El presidente electo de Colombia, Abelardo De la Espriella, designó el miércoles a Omar Bula Escobar como próximo canciller, con la tarea de «reposicionar» al país como principal aliado de Estados Unidos en la región. La decisión, anunciada en un comunicado, busca reforzar una relación que se vino debilitando tras la renuncia de Gustavo Petro, quien desde 2025 enfrentó críticas del gobierno estadounidense por su postura frente a las acciones de Israel en Gaza y el despliegue militar en el Caribe.

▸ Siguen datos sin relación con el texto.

(** * Placement_AI_Agent: the agent functions of [agents.py]

    A shallow embedding of the seven functions of [agents.py]
    ([get_gemini_response], [parse_resume_with_ai], [search_jobs_jsearch],
    [simulate_job_discovery], [discover_jobs], [generate_cover_letter],
    [generate_interview_questions]) and the properties the specification
    states about them.

    Conventions of the embedding.
    - A Python [str] is a Rocq [string], one [ascii] per character.  The
      case and white-space functions are given for ASCII text, which covers
      every literal of the source except the long dash of the fallback
      notes; that dash is spelled by its three UTF-8 bytes ([em_dash]).
    - JSON values and the values of Python dictionaries are [pyval]s; an
      operation applied to a value of the wrong type fails with the
      exception Python raises.
    - A Python exception is a value of [exn], its class and its text.  Only
      instances of [Exception], which [except Exception] catches, are
      modelled.
    - The outside world (the text-generation service, the job-search
      service, the clock and the module-level random generator) is an
      explicit state [world], threaded through a state-and-exception monad
      [M].  What a service does at its [k]-th request is a parameter of the
      development, as are [random.shuffle], [random.seed] and [json.loads].
    - [genai.configure] and the constructor of [GenerativeModel] only record
      their arguments and are taken not to raise; [print] is a diagnostic
      and is left out. *)

From Stdlib Require Import String Ascii List ZArith QArith Lia Bool Arith.
From Stdlib Require Import Permutation DecimalString.
Import ListNotations.

Local Close Scope Q_scope.
Local Open Scope list_scope.
Local Open Scope string_scope.
Local Open Scope nat_scope.

(** ** Python string operations *)

Module PyStr.

(** [s[:n]] *)
Fixpoint take (n : nat) (s : string) : string :=
  match n, s with
  | O, _ => EmptyString
  | S _, EmptyString => EmptyString
  | S k, String c rest => String c (take k rest)
  end.

(** [sub in s] *)
Fixpoint contains (sub s : string) : bool :=
  match s with
  | EmptyString => prefix sub EmptyString
  | String _ rest => prefix sub s || contains sub rest
  end.

(** [s.replace(old, new)] for a non-empty [old]: the occurrences are taken
    from left to right and do not overlap.  [skip] counts the characters of
    a matched occurrence that remain to be dropped. *)
Fixpoint replace_from (old new : string) (skip : nat) (s : string) : string :=
  match s with
  | EmptyString => EmptyString
  | String c rest =>
      match skip with
      | S k => replace_from old new k rest
      | O =>
          if prefix old s
          then new ++ replace_from old new (String.length old - 1) rest
          else String c (replace_from old new 0 rest)
      end
  end.

(** [s.replace("", new)]: [new] is put before every character and at the end. *)
Fixpoint replace_empty (new s : string) : string :=
  match s with
  | EmptyString => new
  | String c rest => new ++ String c (replace_empty new rest)
  end.

Definition replace (old new s : string) : string :=
  match old with
  | EmptyString => replace_empty new s
  | String _ _ => replace_from old new 0 s
  end.

(** The fields of [s.split(sep)] for a non-empty [sep]; [cur] is the field
    being read. *)
Fixpoint split_from (sep : string) (skip : nat) (cur s : string) : list string :=
  match s with
  | EmptyString => [cur]
  | String c rest =>
      match skip with
      | S k => split_from sep k cur rest
      | O =>
          if prefix sep s
          then cur :: split_from sep (String.length sep - 1) EmptyString rest
          else split_from sep 0 (cur ++ String c EmptyString) rest
      end
  end.

Definition is_upper (c : ascii) : bool :=
  let n := nat_of_ascii c in (65 <=? n) && (n <=? 90).

Definition lower_char (c : ascii) : ascii :=
  if is_upper c then ascii_of_nat (nat_of_ascii c + 32) else c.

(** [s.lower()] on ASCII text *)
Fixpoint lower (s : string) : string :=
  match s with
  | EmptyString => EmptyString
  | String c rest => String (lower_char c) (lower rest)
  end.

(** [c.isspace()] for an ASCII character: tab, line feed, vertical tab, form
    feed, carriage return, the four separators 28 to 31, and the space. *)
Definition isspace (c : ascii) : bool :=
  let n := nat_of_ascii c in
  ((9 <=? n) && (n <=? 13)) || ((28 <=? n) && (n <=? 32)).

Fixpoint lstrip (s : string) : string :=
  match s with
  | EmptyString => EmptyString
  | String c rest => if isspace c then lstrip rest else s
  end.

Fixpoint rstrip (s : string) : string :=
  match s with
  | EmptyString => EmptyString
  | String c rest =>
      match rstrip rest with
      | EmptyString => if isspace c then EmptyString else String c EmptyString
      | r => String c r
      end
  end.

(** [s.strip()] *)
Definition strip (s : string) : string := rstrip (lstrip s).

(** Truth value of a string: [bool(s)] *)
Definition nonempty (s : string) : bool :=
  match s with
  | EmptyString => false
  | String _ _ => true
  end.

End PyStr.

(** ** Python values, exceptions *)

(** The values a decoded JSON document is made of; they are also the values
    stored in the dictionaries the agents build. *)
#[local] Set Warnings "-register-all".
Inductive pyval : Type :=
| VNone
| VBool (b : bool)
| VInt (z : Z)
| VFloat (q : Q)
| VStr (s : string)
| VList (items : list pyval)
| VDict (fields : list (string * pyval)).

Bula, exdirector de las Naciones Unidas en Senegal y con experiencia en el ámbito humanitario, será el primer ministro de Relaciones Exteriores del país. En una entrevista con la revista Semana, el nuevo canciller afirmó estar comprometido en «reconstruir relaciones» con Estados Unidos, un enfoque que contrasta con la retórica crítica del gobierno anterior. «Queremos ser líderes en el hemisferio sur», dijo, señalando la importancia de una alianza estratégica contra el crimen organizado.

La relación entre Colombia y Estados Unidos se tensó desde el retorno de Donald Trump al poder. El mandatario norteamericano acusó al gobierno de Petro de tener vínculos con el narcotráfico, sin presentar pruebas, y amenazó con sanciones y aranceles. Aunque Colombia históricamente ha sido un aliado clave de Washington, la ruptura se agravó con las críticas al despliegue militar en el Caribe y las acciones de Israel en Gaza. Esta confrontación generó una ruptura en los canales de comunicación, algo que De la Espriella busca revertir.

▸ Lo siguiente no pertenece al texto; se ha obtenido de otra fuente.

(** X17. The selection is always a tile of the grid, there is none during
    the memorize phase, and a game is only over with a selection made that
    is not the changed tile. *)
Theorem reachable_selection (s : session) (w : world) :
  reachable (s, w) ->
  (forall i, selectedTileIndex s = Some i ->
     exists n, numTiles s = Some n /\ 0 <= i < n) /\
  (gameState s = State.memorize_original -> selectedTileIndex s = None) /\
  (gameState s = State.game_over ->
   is_Some (selectedTileIndex s) /\
   selectedTileIndex s ≠ changedTileIndex s).
Proof.
  intros (_ & _ & Hsel & _ & Hstate)%reachable_page_inv.
  unfold state_inv in Hstate. split; [done |].
  destruct (gameState s) eqn:Hg; simpl; destruct_and?; split; try done.
  intros _. split; [|done]. by destruct (selectedTileIndex s).
Qed.

End Invariant.

(** X18. With a count of 100 or more the draw takes the whole pool, no
    candidate can be new, and the setup does not return, however long its
    loop is run. *)
Theorem setupOddOneOutRound_never_returns `{SortEngine} (fuel : nat)
    (count : Z) (s : session) (w : world) :
  100 <= count -> setupOddOneOutRound fuel count s w = None.
Proof. apply setupOddOneOutRound_full_pool. Qed.

(** ** The further properties on sample runs *)

Lemma setupOddOneOutRound_recall_distinct_witness :
  exists rl s' w',
    @setupOddOneOutRound insertion_engine 5 4 Sample.mounted.1
      Sample.mounted.2 = Some (rl, s', w') /\
    NoDup (deref (preparedRecallNumbers s') w').
Proof.
  eexists _, _, _. split; [vm_compute; reflexivity |].
  eapply (setupOddOneOutRound_recall_distinct (H := insertion_engine) 5 4
            Sample.mounted.1 Sample.mounted.2).
  vm_compute; reflexivity.
Defined.

Lemma setupOddOneOutRound_one_answer_witness :
  exists rl s' w',
    @setupOddOneOutRound insertion_engine 5 4 Sample.mounted.1
      Sample.mounted.2 = Some (rl, s', w') /\
    index (deref (preparedRecallNumbers s') w') 3 = Some 76 /\
    (76 ∉ deref (originalGridNumbers s') w') /\
    changedTileIndex s' = Some 3.
Proof.
  eexists _, _, _. split; [vm_compute; reflexivity |].
  split; [vm_compute; reflexivity |].
  assert (76 ∉ [3; 100; 99; 98]) as Hnew
    by (intros Hin; repeat (apply elem_of_cons in Hin as [Heq | Hin];
          [discriminate Heq |]); by apply elem_of_nil in Hin).
  split; [exact Hnew |].
  eapply (setupOddOneOutRound_one_answer (H := insertion_engine) 5 4
            Sample.mounted.1 Sample.mounted.2 _ _ _ 3 76);
    [vm_compute; reflexivity | vm_compute; reflexivity | exact Hnew].
Defined.

Lemma setupOddOneOutRound_replaced_gone_witness :
  exists rl s' w',
    1 <= 4 /\
    @setupOddOneOutRound insertion_engine 5 4 Sample.mounted.1
      Sample.mounted.2 = Some (rl, s', w') /\
    exists old : Z,
      index (deref (originalGridNumbers s') w') (originalIndexToChange rl)
      = Some old /\
      (old ∉ deref (preparedRecallNumbers s') w').
Proof.
  eexists _, _, _. split; [lia |]. split; [vm_compute; reflexivity |].
  destruct (setupOddOneOutRound_replaced_gone (H := insertion_engine) 5 4
              Sample.mounted.1 Sample.mounted.2 _ _ _ ltac:(lia)
              ltac:(vm_compute; reflexivity)) as (old & Hold & Hgone & _).
  by exists old.
Defined.


Lemma setupOddOneOutRound_never_returns_witness :
  100 <= 100 /\
  @setupOddOneOutRound insertion_engine 7 100 Sample.mounted.1
    Sample.mounted.2 = None.
Proof.
  split; [lia |].
  apply (setupOddOneOutRound_never_returns (H := insertion_engine) 7 100
           Sample.mounted.1 Sample.mounted.2).
  lia.
Defined.


Lemma handleNumTilesSelect_shows_count_witness :
  exists s' w',
    0 <= 4 /\
    @handleNumTilesSelect insertion_engine 5 4 Sample.mounted.1
      Sample.mounted.2 = Some (s', w') /\
    Z.of_nat (length (deref (currentGridNumbers s') w')) = 4.
Proof.
  eexists _, _. split; [lia |]. split; [vm_compute; reflexivity |].
  eapply (handleNumTilesSelect_shows_count (H := insertion_engine) 5 4
            Sample.mounted.1 Sample.mounted.2); [lia |].
  vm_compute; reflexivity.
Defined.

(** The pages the two sample games end on. *)
Lemma reachable_round_won (a : session * world) :
  run (H := insertion_engine) 5 SamplePage.round_won Sample.mounted = Some a ->
  reachable (H := insertion_engine) a.
Proof.
  apply run_reachable. apply (reachable_mount Sample.fresh_world).
Qed.
(** The folder loop of [testDebugHandler]; a rejection of
    [prepareTestInFolder] ends the handler. *)
Fixpoint prepareFolders (w : World) (queue : list TestItem) (st : DebugState)
  (folders : list WorkspaceFolder) : DebugState * Completion :=
  match folders with
  | [] => (st, Completed)
  | wsFolder :: rest =>
      if existsb (fun test => sameUri (item_uri test) (ws_uri wsFolder)) queue then
        match prepareTestInFolder w (spawned st) queue wsFolder with
        | (Ok configs, evs) =>
            prepareFolders w queue
              (mkDebugState (spawned st + countSpawns evs)
                            (debugConfigs st ++ configs)
                            (debugEvents st ++ evs))
              rest
        | (Throw e, evs) =>
            (mkDebugState (spawned st + countSpawns evs) (debugConfigs st)
                          (debugEvents st ++ evs),
             Threw e)
        end
      else prepareFolders w queue st rest
  end.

En su rol como canciller, Bula tendrá que navegar entre la presión de Washington y las expectativas locales. Su propuesta incluye integrar el «Escudo de las Américas», un mecanismo de cooperación regional impulsado por Trump en 2023. Este esfuerzo por redefinir la alianza podría tener implicaciones en la seguridad del hemisferio, especialmente en la lucha contra el narcotráfico y la inmigración ilegal. Sin embargo, la tarea no será sencilla, ya que la comunidad internacional sigue dividida sobre el rol de Estados Unidos en América Latina.

La designación de Bula marca un giro en la política exterior de Colombia, pero su éxito dependerá de su capacidad para equilibrar las demandas de Washington con las prioridades locales. El nuevo canciller enfrentará desafíos en un contexto marcado por tensiones geopolíticas y la necesidad de recuperar la confianza en una relación que, históricamente, ha sido clave para la estabilidad de la región.